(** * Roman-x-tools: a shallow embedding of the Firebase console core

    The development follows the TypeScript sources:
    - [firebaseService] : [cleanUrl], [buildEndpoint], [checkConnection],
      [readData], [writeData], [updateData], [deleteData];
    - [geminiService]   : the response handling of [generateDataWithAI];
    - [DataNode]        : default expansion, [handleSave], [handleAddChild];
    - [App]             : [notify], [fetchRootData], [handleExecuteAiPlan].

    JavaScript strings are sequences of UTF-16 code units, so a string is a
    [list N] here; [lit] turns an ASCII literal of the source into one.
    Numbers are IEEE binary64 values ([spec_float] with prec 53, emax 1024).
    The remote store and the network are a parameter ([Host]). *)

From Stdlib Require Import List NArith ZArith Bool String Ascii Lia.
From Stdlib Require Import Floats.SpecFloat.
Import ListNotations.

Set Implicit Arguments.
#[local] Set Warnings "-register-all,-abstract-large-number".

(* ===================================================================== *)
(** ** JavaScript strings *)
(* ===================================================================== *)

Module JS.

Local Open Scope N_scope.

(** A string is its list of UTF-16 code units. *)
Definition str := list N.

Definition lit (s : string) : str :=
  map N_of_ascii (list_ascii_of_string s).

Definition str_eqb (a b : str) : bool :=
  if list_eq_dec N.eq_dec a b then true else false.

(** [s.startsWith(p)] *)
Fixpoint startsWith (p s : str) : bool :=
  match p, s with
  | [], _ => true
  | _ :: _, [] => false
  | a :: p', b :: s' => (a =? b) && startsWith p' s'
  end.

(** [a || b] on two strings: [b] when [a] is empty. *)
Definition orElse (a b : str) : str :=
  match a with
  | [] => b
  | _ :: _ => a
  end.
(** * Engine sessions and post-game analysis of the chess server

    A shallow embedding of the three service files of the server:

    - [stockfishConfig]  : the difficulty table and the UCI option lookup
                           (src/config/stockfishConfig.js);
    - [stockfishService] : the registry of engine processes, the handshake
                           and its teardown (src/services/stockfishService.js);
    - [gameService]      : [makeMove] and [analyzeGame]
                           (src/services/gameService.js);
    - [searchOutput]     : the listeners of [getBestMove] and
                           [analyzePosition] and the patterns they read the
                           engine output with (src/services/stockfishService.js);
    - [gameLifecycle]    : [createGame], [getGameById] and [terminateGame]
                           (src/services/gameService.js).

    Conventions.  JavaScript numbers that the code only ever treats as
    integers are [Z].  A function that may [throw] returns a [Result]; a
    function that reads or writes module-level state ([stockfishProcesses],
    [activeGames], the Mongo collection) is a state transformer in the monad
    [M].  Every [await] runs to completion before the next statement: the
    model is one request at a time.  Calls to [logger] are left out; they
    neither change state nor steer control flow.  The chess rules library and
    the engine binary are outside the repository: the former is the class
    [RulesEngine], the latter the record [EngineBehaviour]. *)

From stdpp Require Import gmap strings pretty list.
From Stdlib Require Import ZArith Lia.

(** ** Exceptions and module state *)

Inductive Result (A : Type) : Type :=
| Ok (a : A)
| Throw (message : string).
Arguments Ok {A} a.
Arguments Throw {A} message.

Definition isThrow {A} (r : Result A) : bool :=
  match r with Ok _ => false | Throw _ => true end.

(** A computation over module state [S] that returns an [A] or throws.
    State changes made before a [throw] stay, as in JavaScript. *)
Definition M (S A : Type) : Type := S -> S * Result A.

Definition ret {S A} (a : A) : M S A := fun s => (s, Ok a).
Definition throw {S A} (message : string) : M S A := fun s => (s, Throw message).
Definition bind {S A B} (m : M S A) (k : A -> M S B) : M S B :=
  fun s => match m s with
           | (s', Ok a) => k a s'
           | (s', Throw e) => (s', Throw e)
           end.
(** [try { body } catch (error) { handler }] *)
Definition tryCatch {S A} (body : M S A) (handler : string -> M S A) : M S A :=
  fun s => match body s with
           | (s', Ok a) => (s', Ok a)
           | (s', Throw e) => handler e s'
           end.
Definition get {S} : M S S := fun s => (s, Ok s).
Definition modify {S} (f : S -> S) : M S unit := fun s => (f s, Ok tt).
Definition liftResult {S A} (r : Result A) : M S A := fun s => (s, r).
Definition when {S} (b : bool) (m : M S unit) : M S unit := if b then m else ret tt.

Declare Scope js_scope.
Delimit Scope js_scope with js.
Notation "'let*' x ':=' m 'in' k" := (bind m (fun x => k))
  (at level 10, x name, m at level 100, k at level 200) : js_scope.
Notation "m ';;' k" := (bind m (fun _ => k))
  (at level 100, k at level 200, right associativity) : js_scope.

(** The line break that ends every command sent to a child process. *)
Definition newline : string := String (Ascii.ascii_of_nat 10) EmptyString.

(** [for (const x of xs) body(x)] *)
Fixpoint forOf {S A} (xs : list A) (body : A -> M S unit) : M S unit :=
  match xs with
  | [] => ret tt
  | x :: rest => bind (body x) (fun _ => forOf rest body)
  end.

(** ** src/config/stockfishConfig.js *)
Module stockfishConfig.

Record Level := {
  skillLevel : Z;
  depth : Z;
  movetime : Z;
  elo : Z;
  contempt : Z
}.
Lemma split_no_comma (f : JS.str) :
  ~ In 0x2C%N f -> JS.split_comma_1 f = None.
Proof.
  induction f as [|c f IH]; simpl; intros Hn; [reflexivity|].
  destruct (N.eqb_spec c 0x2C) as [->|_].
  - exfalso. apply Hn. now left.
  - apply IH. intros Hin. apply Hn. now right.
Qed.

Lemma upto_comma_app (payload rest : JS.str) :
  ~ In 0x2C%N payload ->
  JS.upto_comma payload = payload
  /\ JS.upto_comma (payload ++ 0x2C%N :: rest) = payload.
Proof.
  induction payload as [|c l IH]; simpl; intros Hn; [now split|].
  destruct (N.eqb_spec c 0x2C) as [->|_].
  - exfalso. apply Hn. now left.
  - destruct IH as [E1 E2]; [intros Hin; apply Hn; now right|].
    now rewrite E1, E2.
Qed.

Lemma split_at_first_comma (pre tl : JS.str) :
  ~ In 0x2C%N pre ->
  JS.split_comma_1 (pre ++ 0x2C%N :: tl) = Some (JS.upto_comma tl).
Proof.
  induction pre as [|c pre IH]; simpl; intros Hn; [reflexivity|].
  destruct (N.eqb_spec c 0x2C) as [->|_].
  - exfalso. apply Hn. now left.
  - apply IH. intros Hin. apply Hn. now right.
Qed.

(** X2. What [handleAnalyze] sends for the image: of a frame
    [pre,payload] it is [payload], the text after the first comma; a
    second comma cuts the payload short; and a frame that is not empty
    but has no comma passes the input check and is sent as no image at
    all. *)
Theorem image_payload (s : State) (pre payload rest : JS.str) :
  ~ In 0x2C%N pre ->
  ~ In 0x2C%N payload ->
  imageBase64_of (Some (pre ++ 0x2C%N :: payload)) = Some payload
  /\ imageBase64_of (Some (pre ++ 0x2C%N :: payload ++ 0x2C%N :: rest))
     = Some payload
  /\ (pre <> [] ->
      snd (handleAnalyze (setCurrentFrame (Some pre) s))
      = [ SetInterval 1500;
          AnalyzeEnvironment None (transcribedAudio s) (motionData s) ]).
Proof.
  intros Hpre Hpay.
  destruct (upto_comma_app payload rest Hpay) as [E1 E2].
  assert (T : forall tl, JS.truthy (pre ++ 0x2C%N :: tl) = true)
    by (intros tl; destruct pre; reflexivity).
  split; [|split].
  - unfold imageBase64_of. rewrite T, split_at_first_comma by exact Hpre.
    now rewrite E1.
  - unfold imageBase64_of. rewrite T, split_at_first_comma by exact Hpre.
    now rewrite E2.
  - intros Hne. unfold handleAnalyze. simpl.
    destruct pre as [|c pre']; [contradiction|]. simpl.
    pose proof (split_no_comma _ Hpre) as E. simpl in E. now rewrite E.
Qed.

:: Your assignment ::
A complete, exact transcription of the data above is required.

:: Reply to the task ::
(** * Roman-x-tools: a shallow embedding of the Firebase console core

    The development follows the TypeScript sources:
    - [firebaseService] : [cleanUrl], [buildEndpoint], [checkConnection],
      [readData], [writeData], [updateData], [deleteData];
    - [geminiService]   : the response handling of [generateDataWithAI];
    - [DataNode]        : default expansion, [handleSave], [handleAddChild];
    - [App]             : [notify], [fetchRootData], [handleExecuteAiPlan].

    JavaScript strings are sequences of UTF-16 code units, so a string is a
    [list N] here; [lit] turns an ASCII literal of the source into one.
    Numbers are IEEE binary64 values ([spec_float] with prec 53, emax 1024).
    The remote store and the network are a parameter ([Host]). *)

From Stdlib Require Import List NArith ZArith Bool String Ascii Lia.
From Stdlib Require Import Floats.SpecFloat.
Import ListNotations.

Set Implicit Arguments.
#[local] Set Warnings "-register-all,-abstract-large-number".

(* ===================================================================== *)
(** ** JavaScript strings *)
(* ===================================================================== *)

Module JS.

Local Open Scope N_scope.

(** A string is its list of UTF-16 code units. *)
Definition str := list N.

Definition lit (s : string) : str :=
  map N_of_ascii (list_ascii_of_string s).

Definition str_eqb (a b : str) : bool :=
  if list_eq_dec N.eq_dec a b then true else false.

(** [s.startsWith(p)] *)
Fixpoint startsWith (p s : str) : bool :=
  match p, s with
  | [], _ => true
  | _ :: _, [] => false
  | a :: p', b :: s' => (a =? b) && startsWith p' s'
  end.

(** [a || b] on two strings: [b] when [a] is empty. *)
Definition orElse (a b : str) : str :=
  match a with
  | [] => b
  | _ :: _ => a
  end.
(** * Engine sessions and post-game analysis of the chess server

    A shallow embedding of the three service files of the server:

    - [stockfishConfig]  : the difficulty table and the UCI option lookup
                           (src/config/stockfishConfig.js);
    - [stockfishService] : the registry of engine processes, the handshake
                           and its teardown (src/services/stockfishService.js);
    - [gameService]      : [makeMove] and [analyzeGame]
                           (src/services/gameService.js);
    - [searchOutput]     : the listeners of [getBestMove] and
                           [analyzePosition] and the patterns they read the
                           engine output with (src/services/stockfishService.js);
    - [gameLifecycle]    : [createGame], [getGameById] and [terminateGame]
                           (src/services/gameService.js).

    Conventions.  JavaScript numbers that the code only ever treats as
    integers are [Z].  A function that may [throw] returns a [Result]; a
    function that reads or writes module-level state ([stockfishProcesses],
    [activeGames], the Mongo collection) is a state transformer in the monad
    [M].  Every [await] runs to completion before the next statement: the
    model is one request at a time.  Calls to [logger] are left out; they
    neither change state nor steer control flow.  The chess rules library and
    the engine binary are outside the repository: the former is the class
    [RulesEngine], the latter the record [EngineBehaviour]. *)

From stdpp Require Import gmap strings pretty list.
From Stdlib Require Import ZArith Lia.

(** ** Exceptions and module state *)

Inductive Result (A : Type) : Type :=
| Ok (a : A)
| Throw (message : string).
Arguments Ok {A} a.
Arguments Throw {A} message.

Definition isThrow {A} (r : Result A) : bool :=
  match r with Ok _ => false | Throw _ => true end.

(** A computation over module state [S] that returns an [A] or throws.
    State changes made before a [throw] stay, as in JavaScript. *)
Definition M (S A : Type) : Type := S -> S * Result A.

Definition ret {S A} (a : A) : M S A := fun s => (s, Ok a).
Definition throw {S A} (message : string) : M S A := fun s => (s, Throw message).
Definition bind {S A B} (m : M S A) (k : A -> M S B) : M S B :=
  fun s => match m s with
           | (s', Ok a) => k a s'
           | (s', Throw e) => (s', Throw e)
           end.
(** [try { body } catch (error) { handler }] *)
Definition tryCatch {S A} (body : M S A) (handler : string -> M S A) : M S A :=
  fun s => match body s with
           | (s', Ok a) => (s', Ok a)
           | (s', Throw e) => handler e s'
           end.
Definition get {S} : M S S := fun s => (s, Ok s).
Definition modify {S} (f : S -> S) : M S unit := fun s => (f s, Ok tt).
Definition liftResult {S A} (r : Result A) : M S A := fun s => (s, r).
Definition when {S} (b : bool) (m : M S unit) : M S unit := if b then m else ret tt.

Declare Scope js_scope.
Delimit Scope js_scope with js.
Notation "'let*' x ':=' m 'in' k" := (bind m (fun x => k))
  (at level 10, x name, m at level 100, k at level 200) : js_scope.
Notation "m ';;' k" := (bind m (fun _ => k))
  (at level 100, k at level 200, right associativity) : js_scope.

(** The line break that ends every command sent to a child process. *)
Definition newline : string := String (Ascii.ascii_of_nat 10) EmptyString.

(** [for (const x of xs) body(x)] *)
Fixpoint forOf {S A} (xs : list A) (body : A -> M S unit) : M S unit :=
  match xs with
  | [] => ret tt
  | x :: rest => bind (body x) (fun _ => forOf rest body)
  end.

(** ** src/config/stockfishConfig.js *)
Module stockfishConfig.

Record Level := {
  skillLevel : Z;
  depth : Z;
  movetime : Z;
  elo : Z;
  contempt : Z
}.
Lemma split_no_comma (f : JS.str) :
  ~ In 0x2C%N f -> JS.split_comma_1 f = None.
Proof.
  induction f as [|c f IH]; simpl; intros Hn; [reflexivity|].
  destruct (N.eqb_spec c 0x2C) as [->|_].
  - exfalso. apply Hn. now left.
  - apply IH. intros Hin. apply Hn. now right.
Qed.

Lemma upto_comma_app (payload rest : JS.str) :
  ~ In 0x2C%N payload ->
  JS.upto_comma payload = payload
  /\ JS.upto_comma (payload ++ 0x2C%N :: rest) = payload.
Proof.
  induction payload as [|c l IH]; simpl; intros Hn; [now split|].
  destruct (N.eqb_spec c 0x2C) as [->|_].
  - exfalso. apply Hn. now left.
  - destruct IH as [E1 E2]; [intros Hin; apply Hn; now right|].
    now rewrite E1, E2.
Qed.

Lemma split_at_first_comma (pre tl : JS.str) :
  ~ In 0x2C%N pre ->
  JS.split_comma_1 (pre ++ 0x2C%N :: tl) = Some (JS.upto_comma tl).
Proof.
  induction pre as [|c pre IH]; simpl; intros Hn; [reflexivity|].
  destruct (N.eqb_spec c 0x2C) as [->|_].
  - exfalso. apply Hn. now left.
  - apply IH. intros Hin. apply Hn. now right.
Qed.

(** X2. What [handleAnalyze] sends for the image: of a frame
    [pre,payload] it is [payload], the text after the first comma; a
    second comma cuts the payload short; and a frame that is not empty
    but has no comma passes the input check and is sent as no image at
    all. *)
Theorem image_payload (s : State) (pre payload rest : JS.str) :
  ~ In 0x2C%N pre ->
  ~ In 0x2C%N payload ->
  imageBase64_of (Some (pre ++ 0x2C%N :: payload)) = Some payload
  /\ imageBase64_of (Some (pre ++ 0x2C%N :: payload ++ 0x2C%N :: rest))
     = Some payload
  /\ (pre <> [] ->
      snd (handleAnalyze (setCurrentFrame (Some pre) s))
      = [ SetInterval 1500;
          AnalyzeEnvironment None (transcribedAudio s) (motionData s) ]).
Proof.
  intros Hpre Hpay.
  destruct (upto_comma_app payload rest Hpay) as [E1 E2].
  assert (T : forall tl, JS.truthy (pre ++ 0x2C%N :: tl) = true)
    by (intros tl; destruct pre; reflexivity).
  split; [|split].
  - unfold imageBase64_of. rewrite T, split_at_first_comma by exact Hpre.
    now rewrite E1.
  - unfold imageBase64_of. rewrite T, split_at_first_comma by exact Hpre.
    now rewrite E2.
  - intros Hne. unfold handleAnalyze. simpl.
    destruct pre as [|c pre']; [contradiction|]. simpl.
    pose proof (split_no_comma _ Hpre) as E. simpl in E. now rewrite E.
Qed.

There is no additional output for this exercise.